Não há cá definição exata de tempo mínimo ou supremo para a atividade – a questão é a incapacidade do varão de conduzir a transa do modo desejado, perdendo o controle. Via de regra, o processo fisiológico da ejaculação e do orgasmo estão funcionando porquê deveriam, o que torna a disfunção um sintoma de um quadro de níveis bastante elevados de sofreguidão.

Há algumas possíveis causas orgânicas para o problema porquê hipersensibilidade da glande, prostatite, alterações da serotonina e problemas da tireoide. Nestes casos, tratamentos que resultem em subtracção da sensibilidade ou cuidem das causas primárias do sintoma são utilizados – estamos falando cá em antidepressivos e analgésicos.

Mas a verdade é que, na maioria dos casos, as causas são psicológicas. Uma mente ansiosa e com pânico de entregar ou perder o controle acaba por autossabotar-se, interrompendo o curso da transa.

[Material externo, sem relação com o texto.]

(** X11. [multiply] is associative on residues, so a chain of Montgomery
    products may be grouped in any way: for the contexts of both programs
    and [a], [b], [c] in [0, n),
    [multiply(multiply(a, b), c) = multiply(a, multiply(b, c))]. *)
Theorem multiply_associative (fuel : nat) (n a b c : Z)
    (m2 : Main2.Montgomery) (m1 : Part0.Montgomery) :
  (64 <= fuel)%nat ->
  Main2.construct fuel n = Ok m2 -> Part0.construct fuel n = Ok m1 ->
  0 <= a < n -> 0 <= b < n -> 0 <= c < n ->
  fst (Main2.multiply (fst (Main2.multiply a b m2)) c m2)
    = fst (Main2.multiply a (fst (Main2.multiply b c m2)) m2) /\
  fst (Part0.multiply (fst (Part0.multiply a b m1)) c m1)
    = fst (Part0.multiply a (fst (Part0.multiply b c m1)) m1).
Proof.
  intros Hfuel H2 H1 Ha Hb Hc. closed_contexts Hfuel H2 H1.
  assert (H32 : 2^31 < 2^32) by reflexivity.
  pose proof (Z.mod_pos_bound (a * b * ri) n ltac:(lia)) as Hab.
  pose proof (Z.mod_pos_bound (b * c * ri) n ltac:(lia)) as Hbc.
  split.
  - rewrite (Main2_multiply_value n ri ni Hp Hk HR HN a b) by lia.
    rewrite (Main2_multiply_value n ri ni Hp Hk HR HN b c) by lia.
    rewrite !(Main2_multiply_value n ri ni Hp Hk HR HN) by lia.
    apply assoc_algebra. lia.
  - rewrite (Part0_multiply_value n ri ni Hp Hk HR HN a b) by nia.
    rewrite (Part0_multiply_value n ri ni Hp Hk HR HN b c) by nia.
    rewrite !(Part0_multiply_value n ri ni Hp Hk HR HN) by nia.
    apply assoc_algebra. lia.
Qed.

Lemma multiply_associative_witness :
  fst (Main2.multiply (fst (Main2.multiply 3 5 (Main2.mk 7 3 1 7 1 1))) 6
         (Main2.mk 7 3 1 7 1 1))
    = fst (Main2.multiply 3 (fst (Main2.multiply 5 6 (Main2.mk 7 3 1 7 1 1)))
             (Main2.mk 7 3 1 7 1 1)) /\
  fst (Part0.multiply (fst (Part0.multiply 3 5 (Part0.mk 7 3 1 7 1))) 6
         (Part0.mk 7 3 1 7 1))
    = fst (Part0.multiply 3 (fst (Part0.multiply 5 6 (Part0.mk 7 3 1 7 1)))
             (Part0.mk 7 3 1 7 1)).
Proof.
  apply (multiply_associative 64 7);
    [lia | reflexivity | reflexivity | lia | lia | lia].
Defined.

(** X12. [multiply] computes in Montgomery form what multiplication modulo
    [n] computes on plain residues: for the contexts of both programs and
    all [uint32_t] [a], [b],
    [multiply(convert_in(a), convert_in(b)) = convert_in((a * b) mod n)]. *)
Theorem multiply_of_forms (fuel : nat) (n a b : Z)
    (m2 : Main2.Montgomery) (m1 : Part0.Montgomery) :
  (64 <= fuel)%nat ->
  Main2.construct fuel n = Ok m2 -> Part0.construct fuel n = Ok m1 ->
  0 <= a < 2^32 -> 0 <= b < 2^32 ->
  fst (Main2.multiply (fst (Main2.convert_in a m2))
         (fst (Main2.convert_in b m2)) m2)
    = fst (Main2.convert_in ((a * b) mod n) m2) /\
  fst (Part0.multiply (fst (Part0.convert_in a m1))
         (fst (Part0.convert_in b m1)) m1)
    = fst (Part0.convert_in ((a * b) mod n) m1).
Proof.
  intros Hfuel H2 H1 Ha Hb. closed_contexts Hfuel H2 H1.
  assert (H32 : 2^31 < 2^32) by reflexivity.
  pose proof (params_id n ri ni Hp) as Hid.
  pose proof (Z.mod_pos_bound (a * 2 ^ bits n) n ltac:(lia)) as Ha'.
  pose proof (Z.mod_pos_bound (b * 2 ^ bits n) n ltac:(lia)) as Hb'.
  pose proof (Z.mod_pos_bound (a * b) n ltac:(lia)) as Hab.
  split.
  - rewrite !(Main2_convert_in_value n ri ni Hp Hk HR HN) by lia.
    rewrite (Main2_multiply_value n ri ni Hp Hk HR HN) by lia.
    apply (form_of_product_algebra n _ ri ni); [lia | assumption].
  - rewrite !(Part0_convert_in_value n ri ni Hk HR HN) by lia.
    rewrite (Part0_multiply_value n ri ni Hp Hk HR HN) by nia.
    apply (form_of_product_algebra n _ ri ni); [lia | assumption].
Qed.

Lemma multiply_of_forms_witness :
  fst (Main2.multiply
         (fst (Main2.convert_in 4000000000 (Main2.mk 7 3 1 7 1 1)))
         (fst (Main2.convert_in 12 (Main2.mk 7 3 1 7 1 1)))
         (Main2.mk 7 3 1 7 1 1))
    = fst (Main2.convert_in ((4000000000 * 12) mod 7) (Main2.mk 7 3 1 7 1 1)) /\
  fst (Part0.multiply
         (fst (Part0.convert_in 4000000000 (Part0.mk 7 3 1 7 1)))
         (fst (Part0.convert_in 12 (Part0.mk 7 3 1 7 1)))
         (Part0.mk 7 3 1 7 1))
    = fst (Part0.convert_in ((4000000000 * 12) mod 7) (Part0.mk 7 3 1 7 1)).
Proof.
  apply (multiply_of_forms 64 7); [lia | reflexivity | reflexivity | lia | lia].
Defined.

(** ** [convert_out] outside the residues *)

(** X13. [convert_out] of [part_000] is total on [uint32_t]: for every [x]
    below [2^32], also [x >= n], it returns [x * r_reciprocal mod n], the
    residue [u] in [0, n) with [u * R = x (mod n)]. *)
Theorem Part0_convert_out_total (fuel : nat) (n x : Z) (m1 : Part0.Montgomery) :
  (64 <= fuel)%nat -> Part0.construct fuel n = Ok m1 -> 0 <= x < 2^32 ->
  fst (Part0.convert_out x m1) = (x * Part0.r_reciprocal m1) mod n /\
  0 <= fst (Part0.convert_out x m1) < n /\
  (fst (Part0.convert_out x m1) * 2 ^ Part0.r_bit_len m1) mod n = x mod n.
Proof.
  intros Hfuel H1 Hx.
  destruct (Part0_construct_legal _ _ _ H1) as [Hodd Hrange].
  destruct (construct_ok fuel n Hodd Hrange Hfuel) as (ri & ni & _ & E1 & Hp).
  rewrite E1 in H1. injection H1 as <-.
  pose proof (bits_range n Hrange) as Hk.
  pose proof (radix_range n Hrange) as HR'.
  pose proof (pow2_le_31 (bits n) ltac:(lia)) as HR31.
  assert (HR : n < 2 ^ bits n <= 2^31) by lia.
  assert (HN : 3 <= n) by lia.
  cbn [Part0.r_reciprocal Part0.r_bit_len].
  rewrite (Part0_convert_out_value n ri ni Hp Hk HR HN) by assumption.
  split; [reflexivity|]. split; [apply Z.mod_pos_bound; lia|].
  rewrite Z.mul_mod_idemp_l by lia.
  replace (x * ri * 2 ^ bits n) with (x * (2 ^ bits n * ri)) by ring.
  apply (inv_cancel n _ ri ni). apply (params_id n ri ni Hp).
Qed.

Lemma Part0_convert_out_total_witness :
  fst (Part0.convert_out 4294967295 (Part0.mk 7 3 1 7 1))
    = (4294967295 * Part0.r_reciprocal (Part0.mk 7 3 1 7 1)) mod 7 /\
  0 <= fst (Part0.convert_out 4294967295 (Part0.mk 7 3 1 7 1)) < 7 /\
  (fst (Part0.convert_out 4294967295 (Part0.mk 7 3 1 7 1))
   * 2 ^ Part0.r_bit_len (Part0.mk 7 3 1 7 1)) mod 7 = 4294967295 mod 7.
Proof.
  apply (Part0_convert_out_total 64 7); [lia | reflexivity | lia].
Defined.

(** The body of [REDC] on any [uint32_t] argument: the result is congruent
    to [x * ri], and from [2 * 2^k * N] on the one subtraction no longer
    brings it below [N]. *)
Lemma redc_body_u32 (N k ri ni x : Z) :
  2 <= k <= 31 -> 0 < N < 2^k -> 0 <= ni < 2^k ->
  2^k * ri - 1 = ni * N ->
  0 <= x < 2^32 ->
  let mask := 2^k - 1 in
  let s := u32 (Z.land (u64 (Z.land x mask * ni)) mask) in
  let t := u64 (x + u64 (s * N)) in
  let u := u32 (Z.shiftr t k) in
  let res := if N <=? u then u32 (u - N) else u in
  res mod N = (x * ri) mod N /\ (2 * 2^k * N <= x -> N <= res).
Proof.
  intros Hk HN Hni Hid Hx mask s t u res.
  pose proof (pow2_le_31 k ltac:(lia)) as HR.
  assert (HR4 : 2^2 <= 2^k) by (apply Z.pow_le_mono_r; lia).
  change (2^2) with 4 in HR4.
  assert (H62 : 2^32 + 2^31 * 2^31 < 2^64) by reflexivity.
  assert (H32 : 2^31 < 2^32) by reflexivity.
  subst res u t s mask. rewrite !land_mask by lia.
  set (R := 2^k) in *.
  pose proof (Z.mod_pos_bound x R ltac:(lia)) as Hxm.
  pose proof (Z.div_mod x R ltac:(lia)) as Hxd.
  set (xm := x mod R) in *. set (q2 := x / R) in *.
  rewrite (u64_small (xm * ni)) by nia.
  pose proof (Z.mod_pos_bound (xm * ni) R ltac:(lia)) as Hsm.
  pose proof (Z.div_mod (xm * ni) R ltac:(lia)) as Hsd.
  set (s := (xm * ni) mod R) in *. set (q1 := (xm * ni) / R) in *.
  rewrite (u32_small s) by lia.
  assert (HsN : 0 <= s * N <= 2^31 * R) by nia.
  rewrite (u64_small (s * N)) by nia.
  rewrite (u64_small (x + s * N)) by nia.
  assert (Ht : x + s * N = (q2 + xm * ri - q1 * N) * R) by nia.
  rewrite Z.shiftr_div_pow2 by lia. fold R.
  set (u := q2 + xm * ri - q1 * N) in *.
  assert (Hdiv : (x + s * N) / R = u) by (rewrite Ht; apply Z.div_mul; lia).
  rewrite Hdiv.
  assert (HuR : 0 <= u * R < 2^32 * R) by lia.
  assert (Hu : 0 <= u < 2^32) by nia.
  rewrite (u32_small u) by lia.
  assert (Hxr : x * ri = N * (q1 + q2 * ni) + u) by nia.
  assert (Hfar : 2 * R * N <= x -> 2 * N <= u).
  { intros Hbig. apply (Z.mul_le_mono_pos_r _ _ R); lia. }
  destruct (Z.leb_spec N u) as [Hge|Hlt].
  - rewrite u32_small by lia. split.
    + replace (x * ri) with (u - N + (q1 + q2 * ni + 1) * N) by lia.
      symmetry. apply Z.mod_add. lia.
    + intros Hbig. specialize (Hfar Hbig). lia.
  - split.
    + replace (x * ri) with (u + (q1 + q2 * ni) * N) by lia.
      symmetry. apply Z.mod_add. lia.
    + intros Hbig. specialize (Hfar Hbig). lia.
Qed.

(** X14. [convert_out] of [main2.cpp] does not reduce an argument that is
    too large: for a constructed context and a [uint32_t]
    [x >= 2 * R * n], [REDC(x)] is still congruent to [x * r_inv_mod]
    modulo [n] but is not below [n], whereas [convert_out] of [part_000]
    returns the residue; the two programs differ on such [x]. *)
Theorem Main2_convert_out_unreduced (fuel : nat) (n x : Z)
    (m2 : Main2.Montgomery) (m1 : Part0.Montgomery) :
  (64 <= fuel)%nat ->
  Main2.construct fuel n = Ok m2 -> Part0.construct fuel n = Ok m1 ->
  2 * 2 ^ Main2.r_bit_len m2 * n <= x < 2^32 ->
  n <= fst (Main2.convert_out x m2) /\
  fst (Main2.convert_out x m2) mod n = (x * Main2.r_inv_mod m2) mod n /\
  fst (Part0.convert_out x m1) = (x * Main2.r_inv_mod m2) mod n /\
  fst (Main2.convert_out x m2) <> fst (Part0.convert_out x m1).
Proof.
  intros Hfuel H2 H1 Hx. closed_contexts Hfuel H2 H1.
  cbn [Main2.r_bit_len Main2.r_inv_mod] in *.
  assert (HP : 0 < 2 ^ bits n) by lia.
  rewrite (Part0_convert_out_value n ri ni Hp Hk HR HN) by nia.
  destruct Hp as (_ & Hri & _ & Hni & Hid).
  pose proof (redc_body_u32 n (bits n) ri ni x ltac:(lia) ltac:(lia)
                ltac:(lia) Hid ltac:(nia)) as H.
  cbv zeta in H. destruct H as [Hcong Hbig].
  specialize (Hbig ltac:(lia)).
  unfold Main2.convert_out, Main2.REDC, Main2.REDC_t, Main2.REDC_s.
  cbn [Main2.n Main2.r_bit_len Main2.r_mask Main2.n_inv_mod fst].
  pose proof (Z.mod_pos_bound (x * ri) n ltac:(lia)) as Hb.
  split; [exact Hbig|]. split; [exact Hcong|]. split; [reflexivity|]. lia.
Qed.

Lemma Main2_convert_out_unreduced_witness :
  3 <= fst (Main2.convert_out 100 (Main2.mk 3 2 1 3 1 1)) /\
  fst (Main2.convert_out 100 (Main2.mk 3 2 1 3 1 1)) mod 3
    = (100 * Main2.r_inv_mod (Main2.mk 3 2 1 3 1 1)) mod 3 /\
  fst (Part0.convert_out 100 (Part0.mk 3 2 1 3 1))
    = (100 * Main2.r_inv_mod (Main2.mk 3 2 1 3 1 1)) mod 3 /\
  fst (Main2.convert_out 100 (Main2.mk 3 2 1 3 1 1))
    <> fst (Part0.convert_out 100 (Part0.mk 3 2 1 3 1)).
Proof.
  apply (Main2_convert_out_unreduced 64 3 100);
    [lia | reflexivity | reflexivity | ].
  cbn [Main2.r_bit_len]. lia.
Defined.

(** ** The test loop of [main] *)

Lemma min_n_value (bitlen : Z) :
  0 <= bitlen <= 30 -> min_n bitlen = 2 ^ bitlen + 1.
Proof.
  intros Hb. unfold min_n. rewrite Z.shiftl_mul_pow2, Z.mul_1_l by lia.
  assert (0 < 2 ^ bitlen) by (apply Z.pow_pos_nonneg; lia).
  assert (2 ^ bitlen <= 2 ^ 30) by (apply Z.pow_le_mono_r; lia).
  assert (2^30 + 1 < 2^32) by reflexivity.
  rewrite (u32_small (2 ^ bitlen)) by lia. apply u32_small. lia.
Qed.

A chave cá é, novamente, parceria – conversar sobre o matéria com quem está com você nessa e buscar ajuda é principal. Psicólogos e profissionais que cuidam da saúde mental podem ajudar, muito porquê terapeutas sexuais. Não acho que seja sem razão sugerir, ainda, exercícios meditativos que ajudem a serenar a mente – benéficos não só para a performance sexual, mas para o distúrbio de sofreguidão que razão problemas.

Transar muito – o que é?

É evidente que disfunções sexuais do tipo podem e provavelmente causarão atritos e inseguranças para quem sofre delas e seus parceiros. É importantíssimo buscar ajuda. Mas não são também uma chance de furar um papo com menos tabus, mais honesto? De que outras formas podemos explorar nossa sexualidade? Uma vez que ter relações menos centradas na ereção? Que outras partes de nossos corpos são erógenas? Uma vez que expressar carinho e libido sem pênis e vaginas em jogo?

Nascente tipo de abordagem favorece o florescimento de práticas sexuais saudáveis não só quando as causas do comprometimento são orgânicas, mas também quando são psicológicas. Na verdade, antes mesmo de Viagra e próteses penianas serem uma opção da medicina tradicional, métodos de tratamento da disfunção já estavam sendo desenvolvidos.

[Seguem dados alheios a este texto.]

Lemma rmtree_removes_below (p q : path) (tree : gmap path node) :
  p `prefix_of` q →
  filter (λ kv : path * node, ¬ (p `prefix_of` kv.1)) tree !! q = None.
Proof.
  intros Hpq. apply map_lookup_filter_None. right. intros x _ Hnot. by apply Hnot.
Qed.

Lemma rmtree_keeps_others (p q : path) (tree : gmap path node) :
  ¬ (p `prefix_of` q) →
  filter (λ kv : path * node, ¬ (p `prefix_of` kv.1)) tree !! q = tree !! q.
Proof.
  intros Hpq. destruct (tree !! q) as [x|] eqn:Hq.
  - by apply map_lookup_filter_Some.
  - apply map_lookup_filter_None. by left.
Qed.

(** C4, as the code has it: for every use of [temporary_directory], when the
    scope exits, the body having returned or raised, the yielded path no
    longer exists provided the body has not left a non-directory under that
    name.  If the path is still a directory it is deleted with everything
    below it, nothing else is, and the outcome of the body is the outcome of
    the scope. *)
Theorem temporary_directory_removes (tmproot : path) (candidates : list string)
    (body : path → os_action unit) (s s1 : os_state) (tmp : path)
    (r : result unit) (s2 : os_state) :
  mkdtemp tmproot candidates s = (Ok tmp, s1) →
  body tmp s1 = (r, s2) →
  fs s2 !! tmp ≠ Some File →
  fs (temporary_directory tmproot candidates body s).2 !! tmp = None
  ∧ (fs s2 !! tmp = Some Dir →
     ∃ s3, temporary_directory tmproot candidates body s = (r, s3)
           ∧ cwd s3 = cwd s2
           ∧ ∀ q, fs s3 !! q = if decide (tmp `prefix_of` q) then None
                               else fs s2 !! q).
Proof.
  intros Hmk Hbody Hkind.
  unfold temporary_directory, os_bind. rewrite Hmk.
  unfold try_finally. rewrite Hbody.
  destruct (fs s2 !! tmp) as [[]|] eqn:Htmp; [|done|].
  - rewrite rmtree_dir by done. split.
    + by apply rmtree_removes_below.
    + intros _. eexists. split; [done|]. split; [done|].
      intros q. simpl. case_decide.
      * by apply rmtree_removes_below.
      * by apply rmtree_keeps_others.
  - unfold rmtree. rewrite Htmp. simpl. split; [done|]. done.
Qed.

Lemma temporary_directory_removes_witness :
  fs (temporary_directory ["tmp"] ["tmpa1b2c3"] body_write_file os_home).2
    !! ["tmp"; "tmpa1b2c3"] = None
  ∧ (fs (body_write_file ["tmp"; "tmpa1b2c3"]
           (mkdtemp ["tmp"] ["tmpa1b2c3"] os_home).2).2
       !! ["tmp"; "tmpa1b2c3"] = Some Dir →
     ∃ s3, temporary_directory ["tmp"] ["tmpa1b2c3"] body_write_file os_home
           = (Ok (), s3)
           ∧ cwd s3 = ["home"]
           ∧ ∀ q, fs s3 !! q
                  = if decide (["tmp"; "tmpa1b2c3"] `prefix_of` q) then None
                    else fs (body_write_file ["tmp"; "tmpa1b2c3"]
                               (mkdtemp ["tmp"] ["tmpa1b2c3"] os_home).2).2 !! q).
Proof.
  apply (temporary_directory_removes ["tmp"] ["tmpa1b2c3"] body_write_file os_home
           (mkdtemp ["tmp"] ["tmpa1b2c3"] os_home).2 ["tmp"; "tmpa1b2c3"] (Ok ())
           (body_write_file ["tmp"; "tmpa1b2c3"]
              (mkdtemp ["tmp"] ["tmpa1b2c3"] os_home).2).2).
  - reflexivity.
  - reflexivity.
  - vm_compute. discriminate.
Defined.

Example temporary_directory_normal_exit :
  temporary_directory ["tmp"] ["tmpa1b2c3"] body_write_file os_home = (Ok (), os_home).
Proof. by vm_compute. Qed.

Example temporary_directory_body_raises :
  temporary_directory ["tmp"] ["tmpa1b2c3"] (λ _, body_raise) os_home
  = (Raise (OtherError "RuntimeError"), os_home).
Proof. by vm_compute. Qed.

William Masters e Virginia Johnson, respectivamente médico e psicóloga, os primeiros pioneiros na pesquisa científica sobre nossas respostas sexuais, lá em meados de 1950, entraram a fundo na fisiologia da relação sexual. Seu segundo livro, Human Sexual Inadequacy, de 1970, trouxe um revolucionário protocolo para o tratamento de disfunções sexuais – uma combinação de terapia para ambos os parceiros com exercícios práticos a serem realizados de forma privada.

Ali, as questões eram abordadas de forma conjunta aos relacionamentos dos parceiros, muito porquê os exercícios. O tratamento para disfunção erétil, por exemplo, envolvia trabalhar com o toque de maneira progressiva: o par deveria sentar confortavelmente de modo que olhassem um ao outro de frente, fazendo carinhos um no outro, inicialmente, em áreas consideradas não erógenas. Já para ejaculação precoce, técnicas masturbatórias em conjunto permitiam maior controle sobre o incremento da excitação. Algumas das técnicas são usadas até hoje e chamam atenção pelo seu princípio fundamental: priorizar o contato humano, fortalecer as relações e proporcionar a troca, parceria e carinho.

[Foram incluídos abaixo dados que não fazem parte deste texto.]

(** The two candidates of a cycle are the two configured networks, in
    one order or the other; under a scan the second never scores higher
    than the first. *)
Lemma attempt_order_networks nets sd pd sa pa sf :
  let cd := attempt_order nets sd pd sa pa sf in
  ((ssid (fst cd) = sd /\ pass (fst cd) = pd /\ ssid (snd cd) = sa /\ pass (snd cd) = pa) \/
   (ssid (fst cd) = sa /\ pass (fst cd) = pa /\ ssid (snd cd) = sd /\ pass (snd cd) = pd)) /\
  (sf = true -> score (snd cd) <= score (fst cd)) /\
  (sf = false -> cd = (mkWifiCandidate sd pd (-999) false, mkWifiCandidate sa pa (-999) false)).
Proof.
  unfold attempt_order. destruct sf.
  - rewrite scan_update_pair. unfold order_candidates. cbn [fst snd].
    set (c0 := foldl _ (mkWifiCandidate sd pd (-999) false) nets).
    set (c1 := foldl _ (mkWifiCandidate sa pa (-999) false) nets).
    destruct (scan_fold_network nets (mkWifiCandidate sd pd (-999) false)) as [H0 H0'].
    destruct (scan_fold_network nets (mkWifiCandidate sa pa (-999) false)) as [H1 H1'].
    fold c0 in H0, H0'. fold c1 in H1, H1'. simpl in H0, H0', H1, H1'.
    destruct (score c1 >? score c0) eqn:Hs; cbn [fst snd].
    + split; [right; repeat split; assumption|]. split; [intros _; lia|discriminate].
    + split; [left; repeat split; assumption|]. split; [intros _; lia|discriminate].
  - cbn [fst snd]. split; [left; repeat split; reflexivity|].
    split; [discriminate|reflexivity].
Qed.

(** A call of [connectWiFiRobust] goes through the candidates of the
    three cycles that are not skipped, in order, from a state with the
    connected name cleared. *)
Lemma connectWiFiRobust_tried link nets sd pd sa pa sf st :
  tried_in_order link (attempt_schedule sf (attempt_order nets sd pd sa pa sf))
    (mkWifiState [] (wifi_begun st))
    (connectWiFiRobust link nets sd pd sa pa sf st).
Proof.
  unfold connectWiFiRobust. cbn [fst snd].
  fold (attempt_order nets sd pd sa pa sf).
  unfold wifiCandidateEnabled at 1 2. cbn [ssid].
  destruct (negb (wifiIsEnabledSSID sd) && negb (wifiIsEnabledSSID sa)) eqn:Hd.
  - apply andb_true_iff in Hd as [Hd Ha].
    apply negb_true_iff in Hd, Ha.
    assert (Hs : attempt_schedule sf (attempt_order nets sd pd sa pa sf) = []).
    { destruct (attempt_order_networks nets sd pd sa pa sf) as (Hn & _).
      cbv zeta in Hn. unfold attempt_schedule.
      assert (H0 : forall c, (ssid c = sd \/ ssid c = sa) -> eligible sf c = false).
      { intros c [Hc|Hc]; unfold eligible, wifiCandidateEnabled; rewrite Hc.
        - rewrite Hd. reflexivity.
        - rewrite Ha. reflexivity. }
      assert (Hf : eligible sf (fst (attempt_order nets sd pd sa pa sf)) = false)
        by (apply H0; tauto).
      assert (Hg : eligible sf (snd (attempt_order nets sd pd sa pa sf)) = false)
        by (apply H0; tauto).
      cbn [app].
      repeat (rewrite filter_cons_False by (rewrite ?Hf, ?Hg; discriminate)).
      reflexivity. }
    rewrite Hs. apply tried_in_order_nil.
  - pose proof (connect_cycles_tried link sf WIFI_CYCLES
      [fst (attempt_order nets sd pd sa pa sf); snd (attempt_order nets sd pd sa pa sf)]
      (mkWifiState [] (wifi_begun st))) as H.
    unfold attempt_schedule.
    replace (mjoin (replicate WIFI_CYCLES
      [fst (attempt_order nets sd pd sa pa sf); snd (attempt_order nets sd pd sa pa sf)]))
      with ([fst (attempt_order nets sd pd sa pa sf); snd (attempt_order nets sd pd sa pa sf)] ++
            [fst (attempt_order nets sd pd sa pa sf); snd (attempt_order nets sd pd sa pa sf)] ++
            [fst (attempt_order nets sd pd sa pa sf); snd (attempt_order nets sd pd sa pa sf)])
      in H by reflexivity.
    exact H.
Qed.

Essa seja talvez a chave principal de sexualidades saudáveis – lembrar que sexo não é sobre um pau que sobe. Retomar o entendimento de relação sexual porquê alguma coisa que acontece com dois corpos inteiros, que carregam marcas de quem são e o que já aprenderam e não se conformam a alegorias estereotipadas, é urgente. Ser capaz de ver o que há de humano no outro e concordar que nossas vulnerabilidades são também puro delícia.

Mecenas: Americas Serviços Médicos

É com a experiência de quem soma mais de 2 milhões de atendimentos em pronto-socorro, 212 milénio internações e 122 milénio cirurgias por ano que fazemos um apelo sobre a sua saúde: fazer check-up periódico é a melhor chance de viver mais e melhor.

Acontece que os homens tendem a prolongar a prevenção e perdem oportunidades de ouro de preservar sua qualidade de vida. Por isso, nesse Novembro Azul, nós do grupo Americas Serviços Médicos firmamos uma parceria com o Papo de Varão para levar, até vocês, os argumentos que faltam para tratar a saúde porquê prioridade. Zero de deixar para ler depois, manifesto?

Contribuiu com o teor o nosso técnico Dr. Claudio Murta.